There are also other reasons why the NHS has to prime itself for a move towards being a sustainable health service. It has to limit its carbon footprint in order to minimise the impact it has on the environment.

The prescription of long-term medication can ultimately have its impact traced back to the environment. Constituents of medication are either obtained from natural ingredients from foods grown on land, or manufactured in factories, which again, commandeer land use. The process of turning them into medication requires power and electricity, which either use up fossil fuels and produces fumes and greenhouses gases that result in global warming and instances of extreme weather, or renewable energy in the form of wind farms that still use up land, or solar energy from solar cells whose manufacture might have been through unsustainable means. Waste from manufacturing processes, or from the manufacture and the disposal of the medical product enters landfill or pollutes natural resources.

Land is a limited resource. More specifically, land that can grow useful crop is a limited resource. And so even if the current level of pharmaceutical manufacturing remains the same – perhaps, by some freak balance where the number of people being newly prescribed medication is equatable to the number of deaths – the land, along with the space available for landfill can never be refreshed on that basis. It might not make an immediate difference to you, but every individual has a civic responsibility, as a global citizen, to preserve the earth to make it habitable for future generations, to avoid killing off the human race.

Essentially, we need to lower our dependency on medication to avoid this impact on the environment.

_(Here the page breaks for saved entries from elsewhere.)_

(** * Nova content-moderation bots: the moderation-decision pipeline

    A shallow embedding of the two chat bots of this repository,
    [src/discord/bot.py] and [src/telegram/bot.py]: the policy and
    instruction loaders, the request builder and moderation client, the
    severity threshold and the auto-moderation handlers, followed by the
    properties the specification states about them.

    Conventions of the embedding.
    - A Python [str] is a [string]; a character is a code point in the
      range 0..255 (the Latin-1 block), so [len] is [String.length].
    - A value decoded from JSON is a [pyval]; a [dict] keeps its items as
      an association list read from the front.
    - Module-level configuration constants of the bots are the fields of a
      record, so that a statement can range over every configuration; the
      two character limits keep the values the source gives them.
    - A handler is a program of the monad [M]: it threads the list of
      platform calls it attempts and the [action_taken] label, and it may
      raise a Python exception. *)

From Stdlib Require Import ZArith QArith Qround Ascii String List Bool Lia.
From stdpp Require Import base option list gmap strings.

Local Open Scope string_scope.
Local Open Scope list_scope.
Local Open Scope Z_scope.

(** ** Python strings *)

Module PyStr.

(** [str.isspace] on one character, for code points below 256: the
    controls 9..13 and 28..31, the space, NEL (0x85) and NBSP (0xA0). *)
Definition isspace (c : ascii) : bool :=
  let n := Z.of_nat (nat_of_ascii c) in
  ((9 <=? n) && (n <=? 13)) || ((28 <=? n) && (n <=? 32))
  || (n =? 133) || (n =? 160).

(** [str.lower] on one character: A..Z, and the Latin-1 capitals
    0xC0..0xDE without the multiplication sign 0xD7. *)
Definition lower_char (c : ascii) : ascii :=
  let n := Z.of_nat (nat_of_ascii c) in
  if ((65 <=? n) && (n <=? 90))
     || ((192 <=? n) && (n <=? 222) && negb (n =? 215))
  then ascii_of_nat (Z.to_nat (n + 32)) else c.

Fixpoint lower (s : string) : string :=
  match s with
  | EmptyString => EmptyString
  | String c s' => String (lower_char c) (lower s')
  end.

Fixpoint lstrip (s : string) : string :=
  match s with
  | EmptyString => EmptyString
  | String c s' => if isspace c then lstrip s' else s
  end.

Fixpoint rstrip (s : string) : string :=
  match s with
  | EmptyString => EmptyString
  | String c s' =>
      match rstrip s' with
      | EmptyString => if isspace c then EmptyString else String c EmptyString
      | r => String c r
      end
  end.

(** [s.strip()] *)
Definition strip (s : string) : string := rstrip (lstrip s).

(** [s.startswith(p)] *)
Definition startswith (s p : string) : bool := String.prefix p s.

Definition newline : ascii := ascii_of_nat 10.

(** [s.split("\n")]: never empty, [""] splits into [[""]]. *)
Fixpoint split_lines (s : string) : list string :=
  match s with
  | EmptyString => [EmptyString]
  | String c s' =>
      if Ascii.eqb c newline then EmptyString :: split_lines s'
      else match split_lines s' with
           | l :: ls => String c l :: ls
           | [] => [String c EmptyString]
           end
  end.

(** ["\n".join(ls)] *)
Fixpoint join_lines (ls : list string) : string :=
  match ls with
  | [] => EmptyString
  | [l] => l
  | l :: ls' => String.append l (String newline (join_lines ls'))
  end.

(** [len(s)] *)
Definition len (s : string) : Z := Z.of_nat (String.length s).

Fixpoint take (n : nat) (s : string) : string :=
  match n, s with
  | S n', String c s' => String c (take n' s')
  | _, _ => EmptyString
  end.

(** [s[:n]] for a limit [n >= 0] *)
Definition slice_to (n : Z) (s : string) : string := take (Z.to_nat n) s.

(** Truth value of a string: [bool(s)] *)
Definition nonempty (s : string) : bool :=
  match s with EmptyString => false | _ => true end.

End PyStr.

(** ** Values decoded from JSON *)

#[local] Set Warnings "-register-all".

(** What [json.loads] returns. A float is finite, and then the number it
    stands for, or one of the three values the decoder reads from [NaN],
    [Infinity] and [-Infinity] (and from a literal out of range, such as
    [1e400]). *)
Inductive pyval : Type :=
| PNone
| PBool (b : bool)
| PInt (z : Z)
| PFloat (q : Q)
| PNaN                        (* float("nan") *)
| PInf (negative : bool)      (* float("inf"), float("-inf") *)
| PStr (s : string)
| PList (l : list pyval)
| PDict (d : list (string * pyval)).

(** [bool(v)] *)
Definition truthy (v : pyval) : bool :=
  match v with
  | PNone => false
  | PBool b => b
  | PInt z => negb (z =? 0)
  | PFloat q => negb (Qnum q =? 0)
  | PNaN | PInf _ => true
  | PStr s => PyStr.nonempty s
  | PList l => match l with [] => false | _ => true end
  | PDict d => match d with [] => false | _ => true end
  end.

(** Lookup in the items of a dict. *)
Fixpoint items_get (d : list (string * pyval)) (k : string) : option pyval :=
  match d with
  | [] => None
  | (k', v) :: d' => if String.eqb k' k then Some v else items_get d' k
  end.
(** The integer nearest to [a / b], the even one of two at equal distance. *)
Definition round_half_even (a b : Z) : Z :=
  let n := a / b in
  match 2 * (a mod b) ?= b with
  | Lt => n
  | Gt => n + 1
  | Eq => if Z.even n then n else n + 1
  end.

(** The binary64 value nearest to a magnitude [q >= 0]: 53 significant
    bits at the exponent of [q], which is at least -1022 (below it the
    values are subnormal), and infinity from [2^1024] on. *)
Definition binary64 (neg : bool) (q : Q) : number :=
  if Qzero q then Num neg 0
  else
    let k := Z.max (floor_log2 q) (-1022) - 52 in
    let n := if 0 <=? k
             then round_half_even (Qnum q) (Zpos (Qden q) * 2 ^ k)
             else round_half_even (Qnum q * 2 ^ (- k)) (Zpos (Qden q)) in
    let r := if 0 <=? k then n * 2 ^ k # 1
             else Qred (n # Z.to_pos (2 ^ (- k))) in
    if Qle_bool (2 ^ 1024 # 1) r then Inf neg else Num neg r.

(** The number of an integer. *)
Definition of_Z (z : Z) : number := binary64 (z <? 0) (Z.abs z # 1).

(** [Number.isNaN] *)
Definition Number_isNaN (n : number) : bool :=
  match n with NaN => true | _ => false end.

(** [x * y] *)
Definition mul (x y : number) : number :=
  match x, y with
  | NaN, _ | _, NaN => NaN
  | Inf a, Inf b => Inf (xorb a b)
  | Inf a, Num b q | Num b q, Inf a => if Qzero q then NaN else Inf (xorb a b)
  | Num a p, Num b q => binary64 (xorb a b) (p * q)
  end.

(** [x + y] *)
Definition add (x y : number) : number :=
  match x, y with
  | NaN, _ | _, NaN => NaN
  | Inf a, Inf b => if Bool.eqb a b then Inf a else NaN
  | Inf a, Num _ _ | Num _ _, Inf a => Inf a
  | Num a p, Num b q =>
      if Bool.eqb a b then binary64 a (p + q)
      else match p ?= q with
           | Eq => Num false 0
           | Gt => binary64 a (p - q)
           | Lt => binary64 b (q - p)
           end
  end%Q.

(** *** [Number(string)]: the StringNumericLiteral grammar *)

(** StrWhiteSpaceChar: TAB, LF, VT, FF, CR, SP, NBSP. *)
Definition is_space (c : ascii) : bool :=
  between 9 13 c || (code c =? 32) || (code c =? 160).

Fixpoint trim_start (s : string) : string :=
  match s with
  | String c s' => if is_space c then trim_start s' else s
  | EmptyString => EmptyString
  end.

Fixpoint trim_end (s : string) : string :=
  match s with
  | EmptyString => EmptyString
  | String c s' =>
      match trim_end s' with
      | EmptyString => if is_space c then EmptyString else String c EmptyString
      | t => String c t
      end
  end.

(** The longest prefix of characters satisfying [p], and the rest. *)
Fixpoint span (p : ascii -> bool) (s : string) : string * string :=
  match s with
  | String c s' =>
      if p c then let '(a, b) := span p s' in (String c a, b)
      else (EmptyString, s)
  | EmptyString => (EmptyString, EmptyString)
  end.

Definition is_empty (s : string) : bool :=
  match s with EmptyString => true | _ => false end.

(** The mathematical value of a digit string in a radix. *)
Fixpoint digits_from (radix : Z) (val : ascii -> Z) (acc : Z) (s : string) : Z :=
  match s with
  | EmptyString => acc
  | String c s' => digits_from radix val (radix * acc + val c) s'
  end.

Definition decimal (s : string) : Z := digits_from 10 digit_val 0 s.

Definition is_hex (c : ascii) : bool :=
  is_digit c || between 65 70 c || between 97 102 c.

Definition hex_val (c : ascii) : Z :=
  if is_digit c then digit_val c
  else if between 65 70 c then code c - 55 else code c - 87.

(** ExponentPart, optional, up to the end of the string. *)
Definition exponent_part (s : string) : option Z :=
  match s with
  | EmptyString => Some 0
  | String c s' =>
      if (code c =? 101) || (code c =? 69) then
        let '(neg, ds) :=
          match s' with
          | String "-" t => (true, t)
          | String "+" t => (false, t)
          | _ => (false, s')
          end in
        let '(d, rest) := span is_digit ds in
        if is_empty d || negb (is_empty rest) then None
        else Some (if neg then - decimal d else decimal d)
      else None
  end.

(** The exact magnitude [m * 10^e], in lowest terms. *)
Definition scale (m e : Z) : Q := Qred (inject_Z m * Qpower (10 # 1) e).

(** StrUnsignedDecimalLiteral *)
Definition unsigned_decimal (s : string) : option (bool -> number) :=
  if String.eqb s "Infinity" then Some Inf
  else
    let '(int, r1) := span is_digit s in
    match r1 with
    | String "." r2 =>
        let '(frac, r3) := span is_digit r2 in
        if is_empty int && is_empty frac then None
        else match exponent_part r3 with
             | Some e =>
                 Some (fun neg =>
                   binary64 neg (scale (decimal (int ++ frac)%string)
                                       (e - Z.of_nat (String.length frac))))
             | None => None
             end
    | _ =>
        if is_empty int then None
        else match exponent_part r1 with
             | Some e => Some (fun neg => binary64 neg (scale (decimal int) e))
             | None => None
             end
    end.

(** NonDecimalIntegerLiteral: 0b, 0o, 0x prefixes, never signed. *)
Definition radix_literal (p : ascii -> bool) (radix : Z) (val : ascii -> Z)
    (s : string) : number :=
  let '(d, rest) := span p s in
  if is_empty d || negb (is_empty rest) then NaN
  else of_Z (digits_from radix val 0 d).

So that future generations have a habitable environment.

The problem is in convincing pharmaceutical companies to embrace this thinking. These companies depend on sales and if sales were to fall, so would profits and the price of shares. Pharmaceutical companies are accountable to their shareholders, and need to raise their share prices and create growth. The moment they start thinking about sustainability, they are looking to reduce their growth, and their share price would stagnate. Would you invest in a company with stagnant growth? Thought not. And if a company reports less profit, the government would have raised less revenue through tax and has to make up the shortfall somehow.

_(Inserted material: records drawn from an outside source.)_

(** * ClimaX front end: the polling components and their services

    A shallow embedding of the data-fetching logic of the React front end
    ([services/api.ts], [WeatherMonitor], [AlertsPanel], [SystemOverview],
    [CitizenReports], [ReportSubmissionForm]) and the properties of the
    synchronisation engine checked against it.

    Conventions of the embedding

    - A JavaScript promise is a value of [promise E T]: the instant at which
      it settles (milliseconds after the call that created it) and how it
      settles ([Fulfilled v] or [Rejected e]).  [await p] inside [try]
      continues with [v] or enters [catch] with [e].
    - A component is a record of its [useState] cells, each holding the value
      last handed to its setter (also after the component has been
      unmounted, when nothing renders it any more), together with the
      continuations of its [async] calls that are still suspended at an
      [await].  The browser's
      event loop is the list of events it delivers; an event that cannot
      occur in a state (a click on a button that is not rendered or is
      disabled, a tick of a cleared interval) has no successor.
    - [number] fields are carried as [Q]: the components store and display
      them but never compute with them. *)

From stdpp Require Import gmap strings list fin_maps pretty.
From Stdlib Require Import ZArith NArith QArith Qround Lqa.

Local Open Scope N_scope.
Set Warnings "-clear-no-such-hyp".

(** ** Promises *)

Module Promise.

Inductive settled (E T : Type) : Type :=
| Fulfilled (v : T)
| Rejected (e : E).
Arguments Fulfilled {E T} v.
Arguments Rejected {E T} e.

Definition is_fulfilled {E T} (s : settled E T) : bool :=
  match s with Fulfilled _ => true | Rejected _ => false end.

Record promise (E T : Type) : Type := Settles {
  settles_at : N;
  outcome : settled E T
}.
Arguments Settles {E T} _ _.
Arguments settles_at {E T} _.
Arguments outcome {E T} _.

Definition fulfils {E T} (p : promise E T) : Prop :=
  is_fulfilled (outcome p) = true.

Definition rejects {E T} (p : promise E T) : Prop :=
  is_fulfilled (outcome p) = false.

Being on long-term medication harms the body, among other things by creates changes in the body and fostering dependency. Ultimately it has significant bearing on the environment. The challenge is for us to wean ourselves off long-term medication, only using it in the short term while we address the root causes of our problems through therapy. On a wider scale, we need to create new business models because current ones actually depend on a sizeable number being unwell, in order for the economy to function. Surely that last statement is not ethical in itself and must raise incredulity – that in this day and age we are not trying to heal people, but maintain a threshold of well and unwell people that is economically beneficial!